Dataset records —
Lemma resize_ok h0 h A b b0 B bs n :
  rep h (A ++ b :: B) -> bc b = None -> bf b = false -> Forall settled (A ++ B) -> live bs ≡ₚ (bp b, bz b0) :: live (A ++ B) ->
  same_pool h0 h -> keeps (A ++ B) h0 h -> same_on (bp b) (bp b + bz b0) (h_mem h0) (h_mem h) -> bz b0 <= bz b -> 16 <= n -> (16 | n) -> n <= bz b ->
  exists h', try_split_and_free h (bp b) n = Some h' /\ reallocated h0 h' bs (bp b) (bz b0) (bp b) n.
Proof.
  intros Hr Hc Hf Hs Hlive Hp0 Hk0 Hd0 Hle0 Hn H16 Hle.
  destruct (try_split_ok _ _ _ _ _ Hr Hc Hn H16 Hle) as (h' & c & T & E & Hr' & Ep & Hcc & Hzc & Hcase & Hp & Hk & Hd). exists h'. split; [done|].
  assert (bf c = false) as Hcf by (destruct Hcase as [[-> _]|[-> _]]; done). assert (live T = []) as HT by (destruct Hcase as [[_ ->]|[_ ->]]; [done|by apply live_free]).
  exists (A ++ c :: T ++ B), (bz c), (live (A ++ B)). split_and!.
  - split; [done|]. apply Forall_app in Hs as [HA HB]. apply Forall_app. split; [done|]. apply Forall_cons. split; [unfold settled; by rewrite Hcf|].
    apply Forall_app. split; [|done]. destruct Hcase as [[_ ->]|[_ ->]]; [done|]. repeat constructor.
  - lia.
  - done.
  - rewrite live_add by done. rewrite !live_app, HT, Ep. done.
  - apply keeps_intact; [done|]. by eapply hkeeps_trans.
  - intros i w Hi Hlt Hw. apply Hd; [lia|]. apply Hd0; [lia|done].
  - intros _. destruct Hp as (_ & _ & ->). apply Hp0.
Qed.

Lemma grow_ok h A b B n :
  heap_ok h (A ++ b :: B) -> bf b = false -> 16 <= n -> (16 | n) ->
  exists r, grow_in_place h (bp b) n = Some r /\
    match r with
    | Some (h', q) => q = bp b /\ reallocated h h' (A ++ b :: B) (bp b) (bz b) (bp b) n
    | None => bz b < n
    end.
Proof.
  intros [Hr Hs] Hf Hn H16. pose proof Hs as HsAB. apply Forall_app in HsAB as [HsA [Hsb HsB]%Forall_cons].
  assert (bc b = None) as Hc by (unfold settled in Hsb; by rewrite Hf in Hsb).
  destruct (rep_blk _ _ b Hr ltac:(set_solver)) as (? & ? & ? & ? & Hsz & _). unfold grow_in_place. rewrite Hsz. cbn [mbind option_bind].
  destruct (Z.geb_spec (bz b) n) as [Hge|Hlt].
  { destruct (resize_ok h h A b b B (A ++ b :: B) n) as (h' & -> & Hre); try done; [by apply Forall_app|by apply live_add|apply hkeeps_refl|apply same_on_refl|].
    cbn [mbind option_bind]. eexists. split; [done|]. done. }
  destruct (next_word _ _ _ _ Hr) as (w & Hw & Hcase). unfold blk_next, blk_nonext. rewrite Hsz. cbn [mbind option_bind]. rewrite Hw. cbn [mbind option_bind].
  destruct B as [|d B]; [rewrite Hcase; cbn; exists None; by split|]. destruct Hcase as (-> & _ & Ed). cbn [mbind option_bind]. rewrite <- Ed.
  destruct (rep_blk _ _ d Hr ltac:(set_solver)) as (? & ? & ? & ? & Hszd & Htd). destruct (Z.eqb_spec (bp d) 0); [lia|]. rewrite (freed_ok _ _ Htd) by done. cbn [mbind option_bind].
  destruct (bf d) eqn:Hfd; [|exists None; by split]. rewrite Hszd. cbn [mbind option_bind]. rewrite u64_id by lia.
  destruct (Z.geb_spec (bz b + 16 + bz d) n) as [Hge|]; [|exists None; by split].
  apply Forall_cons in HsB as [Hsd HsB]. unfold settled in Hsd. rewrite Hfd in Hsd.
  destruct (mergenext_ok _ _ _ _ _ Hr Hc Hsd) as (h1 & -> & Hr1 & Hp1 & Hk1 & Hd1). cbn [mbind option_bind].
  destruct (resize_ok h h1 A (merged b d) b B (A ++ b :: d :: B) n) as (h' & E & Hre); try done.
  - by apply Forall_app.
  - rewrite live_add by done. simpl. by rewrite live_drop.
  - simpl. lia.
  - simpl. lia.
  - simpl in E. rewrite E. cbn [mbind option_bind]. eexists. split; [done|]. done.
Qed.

==

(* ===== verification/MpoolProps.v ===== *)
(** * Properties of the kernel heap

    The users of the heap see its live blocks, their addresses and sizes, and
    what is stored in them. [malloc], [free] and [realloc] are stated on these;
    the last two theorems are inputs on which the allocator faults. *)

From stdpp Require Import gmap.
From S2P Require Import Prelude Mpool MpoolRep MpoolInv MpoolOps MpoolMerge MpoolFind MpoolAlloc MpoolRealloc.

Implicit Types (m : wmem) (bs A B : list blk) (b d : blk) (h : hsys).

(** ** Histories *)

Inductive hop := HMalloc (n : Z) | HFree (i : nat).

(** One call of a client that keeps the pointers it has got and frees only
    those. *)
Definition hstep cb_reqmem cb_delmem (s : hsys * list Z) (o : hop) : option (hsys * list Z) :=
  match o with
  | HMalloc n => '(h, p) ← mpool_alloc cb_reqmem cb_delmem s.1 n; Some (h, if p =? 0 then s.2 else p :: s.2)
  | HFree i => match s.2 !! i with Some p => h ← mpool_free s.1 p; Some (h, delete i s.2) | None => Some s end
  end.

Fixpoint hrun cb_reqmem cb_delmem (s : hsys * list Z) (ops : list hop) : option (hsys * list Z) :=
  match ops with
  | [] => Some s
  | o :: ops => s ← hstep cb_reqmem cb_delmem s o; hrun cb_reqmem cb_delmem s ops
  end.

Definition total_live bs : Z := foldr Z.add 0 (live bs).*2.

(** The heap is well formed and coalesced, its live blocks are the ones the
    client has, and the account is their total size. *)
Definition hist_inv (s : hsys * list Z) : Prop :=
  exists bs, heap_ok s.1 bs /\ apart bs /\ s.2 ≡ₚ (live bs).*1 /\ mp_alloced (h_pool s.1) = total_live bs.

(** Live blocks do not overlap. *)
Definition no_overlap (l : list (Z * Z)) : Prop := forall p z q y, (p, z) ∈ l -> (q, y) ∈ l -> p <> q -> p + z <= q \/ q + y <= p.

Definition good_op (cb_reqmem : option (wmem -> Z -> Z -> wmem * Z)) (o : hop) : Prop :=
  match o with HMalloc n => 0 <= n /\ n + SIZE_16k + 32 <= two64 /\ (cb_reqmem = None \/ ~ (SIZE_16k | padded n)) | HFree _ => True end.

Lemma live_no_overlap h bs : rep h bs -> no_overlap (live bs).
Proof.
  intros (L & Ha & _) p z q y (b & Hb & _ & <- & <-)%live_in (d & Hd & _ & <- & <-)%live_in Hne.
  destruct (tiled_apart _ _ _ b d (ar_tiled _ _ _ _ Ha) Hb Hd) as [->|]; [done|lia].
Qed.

...

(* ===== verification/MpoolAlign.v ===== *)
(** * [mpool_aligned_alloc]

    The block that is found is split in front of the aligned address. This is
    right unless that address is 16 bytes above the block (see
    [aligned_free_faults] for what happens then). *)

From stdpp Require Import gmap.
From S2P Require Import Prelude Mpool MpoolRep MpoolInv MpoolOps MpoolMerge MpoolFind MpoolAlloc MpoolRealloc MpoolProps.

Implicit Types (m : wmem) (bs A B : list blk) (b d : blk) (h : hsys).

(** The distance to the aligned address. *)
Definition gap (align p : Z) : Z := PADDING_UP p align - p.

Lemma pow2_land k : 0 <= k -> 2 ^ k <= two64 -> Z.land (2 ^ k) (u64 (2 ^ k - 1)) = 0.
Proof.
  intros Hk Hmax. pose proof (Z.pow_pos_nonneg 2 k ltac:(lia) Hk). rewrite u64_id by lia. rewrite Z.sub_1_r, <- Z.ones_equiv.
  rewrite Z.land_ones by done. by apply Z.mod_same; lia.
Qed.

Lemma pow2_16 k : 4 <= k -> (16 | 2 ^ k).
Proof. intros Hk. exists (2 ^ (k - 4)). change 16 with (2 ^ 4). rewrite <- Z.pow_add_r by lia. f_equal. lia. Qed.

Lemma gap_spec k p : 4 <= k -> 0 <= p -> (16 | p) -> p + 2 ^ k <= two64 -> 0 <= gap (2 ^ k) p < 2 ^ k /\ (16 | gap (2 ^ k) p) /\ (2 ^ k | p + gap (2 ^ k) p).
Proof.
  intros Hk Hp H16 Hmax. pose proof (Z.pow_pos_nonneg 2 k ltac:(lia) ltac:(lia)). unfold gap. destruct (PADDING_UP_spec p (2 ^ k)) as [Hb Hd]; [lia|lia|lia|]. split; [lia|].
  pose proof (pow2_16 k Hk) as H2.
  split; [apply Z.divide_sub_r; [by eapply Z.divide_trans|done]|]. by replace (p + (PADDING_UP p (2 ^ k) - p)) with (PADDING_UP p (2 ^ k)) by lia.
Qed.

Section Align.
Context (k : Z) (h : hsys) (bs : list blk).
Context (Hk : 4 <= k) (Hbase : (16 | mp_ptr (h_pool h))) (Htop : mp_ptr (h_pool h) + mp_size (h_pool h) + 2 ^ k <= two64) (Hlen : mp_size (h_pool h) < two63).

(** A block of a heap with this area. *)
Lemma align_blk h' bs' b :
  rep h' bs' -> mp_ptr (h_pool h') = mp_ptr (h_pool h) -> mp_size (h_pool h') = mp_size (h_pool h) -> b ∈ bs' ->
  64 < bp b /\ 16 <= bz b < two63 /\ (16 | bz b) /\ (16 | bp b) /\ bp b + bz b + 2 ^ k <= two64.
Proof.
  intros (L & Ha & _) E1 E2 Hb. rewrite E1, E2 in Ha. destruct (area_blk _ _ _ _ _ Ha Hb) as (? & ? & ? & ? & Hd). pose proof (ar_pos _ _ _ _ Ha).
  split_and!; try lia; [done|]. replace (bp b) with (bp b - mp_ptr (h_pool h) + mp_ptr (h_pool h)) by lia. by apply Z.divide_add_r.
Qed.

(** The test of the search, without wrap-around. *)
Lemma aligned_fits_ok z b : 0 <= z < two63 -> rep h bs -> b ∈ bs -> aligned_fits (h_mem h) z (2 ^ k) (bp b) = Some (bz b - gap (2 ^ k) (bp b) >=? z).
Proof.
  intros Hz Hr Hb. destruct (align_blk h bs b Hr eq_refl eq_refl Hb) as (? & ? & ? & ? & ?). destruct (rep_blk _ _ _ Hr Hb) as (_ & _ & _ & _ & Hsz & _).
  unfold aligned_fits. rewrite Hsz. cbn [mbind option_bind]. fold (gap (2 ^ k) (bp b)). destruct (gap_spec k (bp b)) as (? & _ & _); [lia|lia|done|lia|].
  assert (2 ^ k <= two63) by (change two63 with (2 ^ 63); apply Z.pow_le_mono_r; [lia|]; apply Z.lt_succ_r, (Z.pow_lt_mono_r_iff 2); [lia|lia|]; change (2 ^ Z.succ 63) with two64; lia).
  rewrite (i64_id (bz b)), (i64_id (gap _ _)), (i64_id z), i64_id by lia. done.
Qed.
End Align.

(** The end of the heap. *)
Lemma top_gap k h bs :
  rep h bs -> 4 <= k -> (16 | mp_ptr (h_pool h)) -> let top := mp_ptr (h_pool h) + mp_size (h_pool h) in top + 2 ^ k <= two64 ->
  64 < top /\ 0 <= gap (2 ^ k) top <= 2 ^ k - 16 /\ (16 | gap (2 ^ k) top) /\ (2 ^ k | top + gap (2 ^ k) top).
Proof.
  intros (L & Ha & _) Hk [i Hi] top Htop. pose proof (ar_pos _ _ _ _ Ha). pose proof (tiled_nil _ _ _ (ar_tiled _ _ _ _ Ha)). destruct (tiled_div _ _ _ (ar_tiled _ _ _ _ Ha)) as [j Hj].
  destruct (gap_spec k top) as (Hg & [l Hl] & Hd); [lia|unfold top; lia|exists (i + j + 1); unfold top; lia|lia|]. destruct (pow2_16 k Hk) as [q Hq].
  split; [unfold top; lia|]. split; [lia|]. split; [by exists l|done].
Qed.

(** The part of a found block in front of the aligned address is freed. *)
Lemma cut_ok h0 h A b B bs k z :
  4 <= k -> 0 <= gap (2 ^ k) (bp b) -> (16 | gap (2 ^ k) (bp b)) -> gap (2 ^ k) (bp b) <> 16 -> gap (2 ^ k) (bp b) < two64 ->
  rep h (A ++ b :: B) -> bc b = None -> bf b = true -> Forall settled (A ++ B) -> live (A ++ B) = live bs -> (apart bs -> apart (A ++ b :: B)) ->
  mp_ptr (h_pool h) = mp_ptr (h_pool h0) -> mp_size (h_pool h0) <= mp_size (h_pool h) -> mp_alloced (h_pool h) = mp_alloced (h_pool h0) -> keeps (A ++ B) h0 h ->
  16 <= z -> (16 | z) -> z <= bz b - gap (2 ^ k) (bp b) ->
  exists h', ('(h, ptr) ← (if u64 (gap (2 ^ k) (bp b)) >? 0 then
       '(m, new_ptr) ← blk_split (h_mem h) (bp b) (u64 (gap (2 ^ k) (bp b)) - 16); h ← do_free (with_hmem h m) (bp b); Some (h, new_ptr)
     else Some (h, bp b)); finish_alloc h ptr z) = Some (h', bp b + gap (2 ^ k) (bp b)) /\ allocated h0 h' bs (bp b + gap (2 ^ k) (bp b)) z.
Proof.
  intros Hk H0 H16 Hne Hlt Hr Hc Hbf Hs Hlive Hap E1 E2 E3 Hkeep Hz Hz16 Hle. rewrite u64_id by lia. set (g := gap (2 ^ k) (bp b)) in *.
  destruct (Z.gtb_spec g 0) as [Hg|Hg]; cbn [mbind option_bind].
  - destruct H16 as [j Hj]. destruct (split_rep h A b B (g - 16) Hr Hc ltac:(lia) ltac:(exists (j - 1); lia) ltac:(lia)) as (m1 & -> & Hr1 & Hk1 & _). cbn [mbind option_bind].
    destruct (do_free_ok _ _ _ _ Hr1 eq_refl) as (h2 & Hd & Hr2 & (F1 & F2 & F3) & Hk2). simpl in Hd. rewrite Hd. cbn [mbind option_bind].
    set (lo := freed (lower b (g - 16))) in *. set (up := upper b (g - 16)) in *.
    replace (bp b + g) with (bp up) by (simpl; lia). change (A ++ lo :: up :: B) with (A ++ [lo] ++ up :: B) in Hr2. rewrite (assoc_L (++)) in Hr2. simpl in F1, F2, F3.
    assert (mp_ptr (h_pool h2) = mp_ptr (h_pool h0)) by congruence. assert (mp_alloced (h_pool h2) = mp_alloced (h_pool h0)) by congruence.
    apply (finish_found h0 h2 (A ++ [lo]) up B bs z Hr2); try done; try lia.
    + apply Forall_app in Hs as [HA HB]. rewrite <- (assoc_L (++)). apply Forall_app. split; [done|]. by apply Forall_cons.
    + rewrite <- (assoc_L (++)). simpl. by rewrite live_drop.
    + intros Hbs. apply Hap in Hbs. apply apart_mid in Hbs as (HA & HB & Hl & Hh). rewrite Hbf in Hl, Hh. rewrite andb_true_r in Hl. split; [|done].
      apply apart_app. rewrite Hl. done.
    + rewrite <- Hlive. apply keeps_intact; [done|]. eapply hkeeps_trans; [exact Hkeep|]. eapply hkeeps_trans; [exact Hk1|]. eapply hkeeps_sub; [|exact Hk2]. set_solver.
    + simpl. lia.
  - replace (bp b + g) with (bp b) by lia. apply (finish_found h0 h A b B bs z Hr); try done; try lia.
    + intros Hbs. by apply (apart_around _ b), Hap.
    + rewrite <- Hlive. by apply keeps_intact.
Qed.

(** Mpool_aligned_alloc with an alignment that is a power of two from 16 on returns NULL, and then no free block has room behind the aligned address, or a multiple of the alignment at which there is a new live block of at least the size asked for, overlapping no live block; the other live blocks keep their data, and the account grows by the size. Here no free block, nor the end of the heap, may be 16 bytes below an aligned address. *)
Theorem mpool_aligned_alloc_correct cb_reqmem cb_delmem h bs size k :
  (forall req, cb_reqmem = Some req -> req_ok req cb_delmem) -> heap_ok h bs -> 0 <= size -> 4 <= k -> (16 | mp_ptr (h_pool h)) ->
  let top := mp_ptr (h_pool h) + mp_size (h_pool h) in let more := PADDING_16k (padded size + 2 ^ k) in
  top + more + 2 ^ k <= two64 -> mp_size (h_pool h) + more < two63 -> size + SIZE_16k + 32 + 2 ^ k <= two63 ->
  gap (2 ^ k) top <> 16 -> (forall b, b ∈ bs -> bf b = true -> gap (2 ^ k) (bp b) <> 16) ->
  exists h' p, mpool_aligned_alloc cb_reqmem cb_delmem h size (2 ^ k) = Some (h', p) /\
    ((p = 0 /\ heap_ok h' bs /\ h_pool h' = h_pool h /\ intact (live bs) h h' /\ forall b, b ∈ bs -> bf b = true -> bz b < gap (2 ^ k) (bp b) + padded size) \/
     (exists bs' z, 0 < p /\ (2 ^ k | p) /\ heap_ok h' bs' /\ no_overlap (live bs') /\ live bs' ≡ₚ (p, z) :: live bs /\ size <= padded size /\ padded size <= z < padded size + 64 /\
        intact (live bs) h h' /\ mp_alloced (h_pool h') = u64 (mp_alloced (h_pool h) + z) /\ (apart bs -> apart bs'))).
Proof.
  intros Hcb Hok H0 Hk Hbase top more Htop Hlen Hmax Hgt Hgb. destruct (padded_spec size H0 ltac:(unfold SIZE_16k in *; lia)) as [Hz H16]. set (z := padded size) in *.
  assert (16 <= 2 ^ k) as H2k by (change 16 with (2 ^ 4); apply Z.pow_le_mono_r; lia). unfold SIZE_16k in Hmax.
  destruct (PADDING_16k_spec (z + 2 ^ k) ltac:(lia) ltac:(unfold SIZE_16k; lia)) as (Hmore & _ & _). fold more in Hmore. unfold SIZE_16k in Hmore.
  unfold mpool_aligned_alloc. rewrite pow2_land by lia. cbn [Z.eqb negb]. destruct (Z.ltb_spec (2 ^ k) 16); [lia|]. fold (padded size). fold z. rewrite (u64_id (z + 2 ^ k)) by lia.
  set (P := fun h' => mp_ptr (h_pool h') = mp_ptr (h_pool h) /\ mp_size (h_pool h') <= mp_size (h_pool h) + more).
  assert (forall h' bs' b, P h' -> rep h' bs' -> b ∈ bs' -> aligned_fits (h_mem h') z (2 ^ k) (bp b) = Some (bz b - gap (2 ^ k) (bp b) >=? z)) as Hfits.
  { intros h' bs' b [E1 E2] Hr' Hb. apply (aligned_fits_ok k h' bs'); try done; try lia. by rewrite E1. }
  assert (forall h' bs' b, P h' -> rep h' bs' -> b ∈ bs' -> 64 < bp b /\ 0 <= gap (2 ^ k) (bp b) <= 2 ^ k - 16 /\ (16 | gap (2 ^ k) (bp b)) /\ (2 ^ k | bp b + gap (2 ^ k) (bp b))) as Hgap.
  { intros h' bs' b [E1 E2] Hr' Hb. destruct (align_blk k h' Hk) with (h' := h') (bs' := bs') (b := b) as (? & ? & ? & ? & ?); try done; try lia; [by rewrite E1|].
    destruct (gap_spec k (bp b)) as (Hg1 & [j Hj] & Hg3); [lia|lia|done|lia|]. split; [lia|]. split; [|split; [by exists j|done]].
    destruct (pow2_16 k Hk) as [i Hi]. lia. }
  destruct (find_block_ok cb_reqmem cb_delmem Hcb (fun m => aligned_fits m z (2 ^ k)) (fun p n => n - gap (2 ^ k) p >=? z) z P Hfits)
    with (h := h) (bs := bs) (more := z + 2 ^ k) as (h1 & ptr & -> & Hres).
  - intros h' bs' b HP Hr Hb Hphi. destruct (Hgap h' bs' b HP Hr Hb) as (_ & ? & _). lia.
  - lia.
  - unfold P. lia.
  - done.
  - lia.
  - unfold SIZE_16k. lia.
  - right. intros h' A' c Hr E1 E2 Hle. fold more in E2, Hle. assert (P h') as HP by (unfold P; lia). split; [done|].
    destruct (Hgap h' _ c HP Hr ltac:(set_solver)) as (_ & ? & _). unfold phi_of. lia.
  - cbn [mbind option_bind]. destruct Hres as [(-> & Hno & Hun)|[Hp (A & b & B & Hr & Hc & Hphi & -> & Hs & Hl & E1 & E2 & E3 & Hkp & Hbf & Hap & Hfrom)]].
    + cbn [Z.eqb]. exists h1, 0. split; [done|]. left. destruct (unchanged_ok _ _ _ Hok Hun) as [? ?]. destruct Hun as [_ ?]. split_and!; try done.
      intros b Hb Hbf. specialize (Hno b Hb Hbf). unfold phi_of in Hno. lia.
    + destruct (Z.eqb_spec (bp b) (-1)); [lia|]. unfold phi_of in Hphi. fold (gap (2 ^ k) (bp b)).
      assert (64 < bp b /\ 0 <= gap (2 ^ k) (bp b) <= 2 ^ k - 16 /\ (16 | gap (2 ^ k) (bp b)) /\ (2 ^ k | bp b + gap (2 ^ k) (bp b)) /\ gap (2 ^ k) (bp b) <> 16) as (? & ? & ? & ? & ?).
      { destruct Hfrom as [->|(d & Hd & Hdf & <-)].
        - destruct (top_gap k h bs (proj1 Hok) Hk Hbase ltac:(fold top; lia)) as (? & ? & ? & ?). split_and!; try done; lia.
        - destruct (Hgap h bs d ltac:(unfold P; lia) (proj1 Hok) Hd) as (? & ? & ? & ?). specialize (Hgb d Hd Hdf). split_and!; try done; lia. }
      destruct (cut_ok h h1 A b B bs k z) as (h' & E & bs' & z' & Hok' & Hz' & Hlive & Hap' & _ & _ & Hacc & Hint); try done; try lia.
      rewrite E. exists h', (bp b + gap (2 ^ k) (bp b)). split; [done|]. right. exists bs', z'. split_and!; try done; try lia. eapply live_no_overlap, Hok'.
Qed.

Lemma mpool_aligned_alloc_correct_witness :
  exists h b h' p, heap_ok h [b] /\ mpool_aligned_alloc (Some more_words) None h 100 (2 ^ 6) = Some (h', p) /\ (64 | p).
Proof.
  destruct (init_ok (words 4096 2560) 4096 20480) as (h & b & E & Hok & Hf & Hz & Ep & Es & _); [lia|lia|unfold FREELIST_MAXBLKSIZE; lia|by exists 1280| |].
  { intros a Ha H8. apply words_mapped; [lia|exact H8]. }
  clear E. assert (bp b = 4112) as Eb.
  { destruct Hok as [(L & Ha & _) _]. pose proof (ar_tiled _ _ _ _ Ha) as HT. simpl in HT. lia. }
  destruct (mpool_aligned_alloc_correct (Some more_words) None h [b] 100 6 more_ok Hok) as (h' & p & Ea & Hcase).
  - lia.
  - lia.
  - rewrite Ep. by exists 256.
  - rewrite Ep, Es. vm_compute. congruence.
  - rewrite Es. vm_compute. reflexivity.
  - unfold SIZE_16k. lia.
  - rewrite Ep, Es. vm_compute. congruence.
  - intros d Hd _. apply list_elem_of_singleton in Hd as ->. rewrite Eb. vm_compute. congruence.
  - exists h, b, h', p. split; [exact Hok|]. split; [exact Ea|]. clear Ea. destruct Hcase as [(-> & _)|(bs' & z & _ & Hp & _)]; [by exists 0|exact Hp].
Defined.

Exercise details —
Could you return exactly the stretch of the data above that starts at the line with "Lemma resize_ok h0" and ends at the line with "destruct (try_split_ok _", both lines included?

Task response —
Lemma resize_ok h0 h A b b0 B bs n :
  rep h (A ++ b :: B) -> bc b = None -> bf b = false -> Forall settled (A ++ B) -> live bs ≡ₚ (bp b, bz b0) :: live (A ++ B) ->
  same_pool h0 h -> keeps (A ++ B) h0 h -> same_on (bp b) (bp b + bz b0) (h_mem h0) (h_mem h) -> bz b0 <= bz b -> 16 <= n -> (16 | n) -> n <= bz b ->
  exists h', try_split_and_free h (bp b) n = Some h' /\ reallocated h0 h' bs (bp b) (bz b0) (bp b) n.
Proof.
  intros Hr Hc Hf Hs Hlive Hp0 Hk0 Hd0 Hle0 Hn H16 Hle.
  destruct (try_split_ok _ _ _ _ _ Hr Hc Hn H16 Hle) as (h' & c & T & E & Hr' & Ep & Hcc & Hzc & Hcase & Hp & Hk & Hd). exists h'. split; [done|].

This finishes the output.